Monsieur le président, monsieur le ministre, madame la rapporteure, mes chers collègues, proposer la modification du règlement de notre assemblée n'est jamais une démarche anodine. S'il en était besoin, l'importance du règlement s'est rappelée à nous au cours des débats qui ont eu lieu dans l'hémicycle ces quinze derniers jours. Brandi lorsqu'il s'agit de revenir au bon déroulement des débats, utilisé pour savoir avec précision quelles sont les prérogatives de l'un ou l'autre des organes qui animent notre assemblée, examiné après chaque modification par le Conseil constitutionnel pour en apprécier la conformité avec la Constitution, le règlement est évidemment la pièce essentielle sur laquelle reposent l'organisation et le fonctionnement de notre institution.
Cette pièce doit cependant évoluer, comme elle peut contribuer à faire évoluer les autres textes qui régissent nos institutions. Les groupes parlementaires ont pour la première fois été reconnus et institutionnalisés dans notre règlement en 1910, alors qu'il s'agissait de régler le problème crucial de la composition des commissions permanentes. Les groupes parlementaires ne se doteront d'un statut constitutionnel qu'en 1946, pour le perdre en 1958, et le retrouver un demi-siècle plus tard, à la faveur de la réforme constitutionnelle de 2008.
Les groupes parlementaires sont la condition sine qua non de la représentation démocratique qui incombe aux assemblées parlementaires. Ils permettent, par le regroupement qu'ils opèrent des élus partageant la même sensibilité, de rendre plausible l'adoption ou le rejet d'un texte avant que le scrutin ait lieu. Ce qui est un gage de transparence dans l'acte de représentation et l'assurance d'une efficacité accrue dans l'action publique.
C'est pour cela que les présidents de groupe, qui les représentent à l'intérieur et à l'extérieur de l'hémicycle, ont des prérogatives et des pouvoirs nominaux. La proposition de résolution déposée par le groupe écologiste a ainsi, principalement, pour objet de « partager les responsabilités » et de « reconnaître une culture plus collective de l'exercice du pouvoir », tout en organisant une solidarité entre deux présidents d'un même groupe : une présomption irréfragable d'accord entre les deux coprésidents existerait, sauf pour l'acte constitutif par excellence, l'adhésion, l'apparentement ou l'exclusion d'un député.

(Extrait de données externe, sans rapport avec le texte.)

(** * juit-vue-modal: the modal stack

    A shallow embedding of the module state of [src/plugin.ts] (the
    [entries] record, the [ModalEntry] objects it points to, the registered
    [modalStack] component instance and the reactive [stack] array of every
    instance) and of its operations [createModal], [mounted],
    [beforeUnmount], [render] and the [onDismissModal] closure built by
    [render]; and of the variant of the same module in
    [src/unnamed/part_000].  JavaScript objects are kept by reference:
    entries live in a heap, closures and the registry hold references, and
    every promise and virtual node has an identity.  Of the runtime the
    module runs on, the state keeps what its calls depend on: the resolving
    functions of every promise and the jobs they queue, and which component
    instances have been unmounted. *)

From Stdlib Require Import ZArith NArith Ascii String HexString Lia.
From stdpp Require Import base decidable option list gmap strings fin_maps.

Local Open Scope string_scope.
Local Open Scope list_scope.

(* ====================================================================== *)
(** ** Identifiers

    [Math.floor(Math.random() * Number.MAX_SAFE_INTEGER)
       .toString(16).substr(0, 8).padStart(8, '0')]

    The pseudo-random source enters as the non-negative integer that
    [Math.floor] returns. *)

Module Ident.

(** [Number.prototype.toString(16)] on a non-negative integer: lower-case
    digits, no prefix, no leading zero. *)
Definition toString16 (n : N) : string :=
  match n with
  | N0 => "0"
  | Npos p => HexString.Raw.of_pos p ""
  end.
Lemma keys_of_prices (g : dict → option sort_key) (l : list dict) :
  Forall (λ f, ∃ z, price_of f = Some z ∧ g f = Some (KNum z)) l →
  g <$> l = (λ z, Some (KNum z)) <$> omap price_of l.
Proof.
  induction 1 as [|f l (z & Hz & Hg) _ IH]; [done|].
  cbn [fmap list_fmap omap list_omap]. rewrite Hz, Hg.
  cbn [fmap list_fmap mbind option_bind]. f_equal. exact IH.
Qed.

Lemma price_keys_enriched (filled : list dict) :
  Forall enriched filled →
  price_keys filled = (λ z, Some (KNum z)) <$> prices filled.
Proof.
  intros Hen. unfold price_keys, prices. apply keys_of_prices.
  assert (Forall (λ f : dict, is_Some (f !! "price")) filled) as Hall.
  { eapply Forall_impl; [exact Hen|]. intros f [_ [z Hz]]. by rewrite Hz. }
  apply Forall_forall. intros f Hf.
  destruct (proj1 (Forall_forall _ _) Hen f Hf) as [_ [z Hz]].
  exists z. split; [unfold price_of; by rewrite Hz|].
  by rewrite (shown_total filled f "price" (VInt z) Hall Hf Hz).
Qed.

(** [create_dataframe] on enriched records. *)
Lemma create_dataframe_enriched tie (products : list dict) :
  products ≠ [] → Forall enriched products →
  ∃ filled df0 indexer,
    fill_all products = Ok filled ∧
    Forall2 (λ p f : dict, fill_basic_details p = Ok f) products filled ∧
    Forall enriched filled ∧
    df_columns df0 = columns_order ∧
    Forall2 (λ (f : dict) (row : gmap string cell), carries filled row f)
            filled (df_rows df0) ∧
    argsort tie ((λ z, Some (KNum z)) <$> prices products) = Ok indexer ∧
    indexer ≡ₚ seq 0 (length products) ∧
    Sorted Z.le (omap (λ i, prices products !! i) indexer) ∧
    create_dataframe tie products = Ok (reset_index (take_rows indexer df0)).
Proof.
  intros Hne Hen.
  destruct (fill_all_spec products Hen) as (filled & Hfill & F2).
  pose proof (fill_all_enriched _ _ Hen F2) as Hen'.
  destruct (create_dataframe_filled tie products filled Hne Hfill)
    as (df0 & Hcols & Hrows & Hdf).
  rewrite (price_keys_enriched filled Hen'), (fill_all_prices _ _ F2) in Hdf.
  destruct (argsort_integers tie (prices products)) as (indexer & Harg & Hperm & Hs).
  rewrite Harg in Hdf. exists filled, df0, indexer.
  pose proof (Forall2_length _ _ _ (prices_enriched products Hen)) as Hlen.
  rewrite <-Hlen in Hperm. done.
Qed.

Cette présomption est évidemment la conséquence logique du fonctionnement de l'Assemblée : comme je l'ai rappelé, le président représente son groupe, il en est l'incarnation. Deux coprésidents ne peuvent être qu'un président à deux têtes. Quant à un éventuel désaccord entre les deux coprésidents, il ne pourrait être réglé « que par la voie politique », pour reprendre les propos tenus en commission des lois le 23 janvier par notre collègue Barbara Pompili, présidente en titre du groupe écologiste depuis le 14 janvier. En effet, selon vous, ma chère collègue, « il n'appartient pas au règlement de l'Assemblée nationale de s'immiscer dans le fonctionnement des groupes pour prétendre, à l'avance, faire face à d'éventuels différends ». Je suis en tous points d'accord avec vous, mais ne peut-on renverser l'argument et répliquer, par symétrie, qu'il n'appartient pas à un groupe politique de faire institutionnaliser par le règlement une pratique politique qui lui est propre ? (Applaudissements sur plusieurs bancs du groupe UMP.)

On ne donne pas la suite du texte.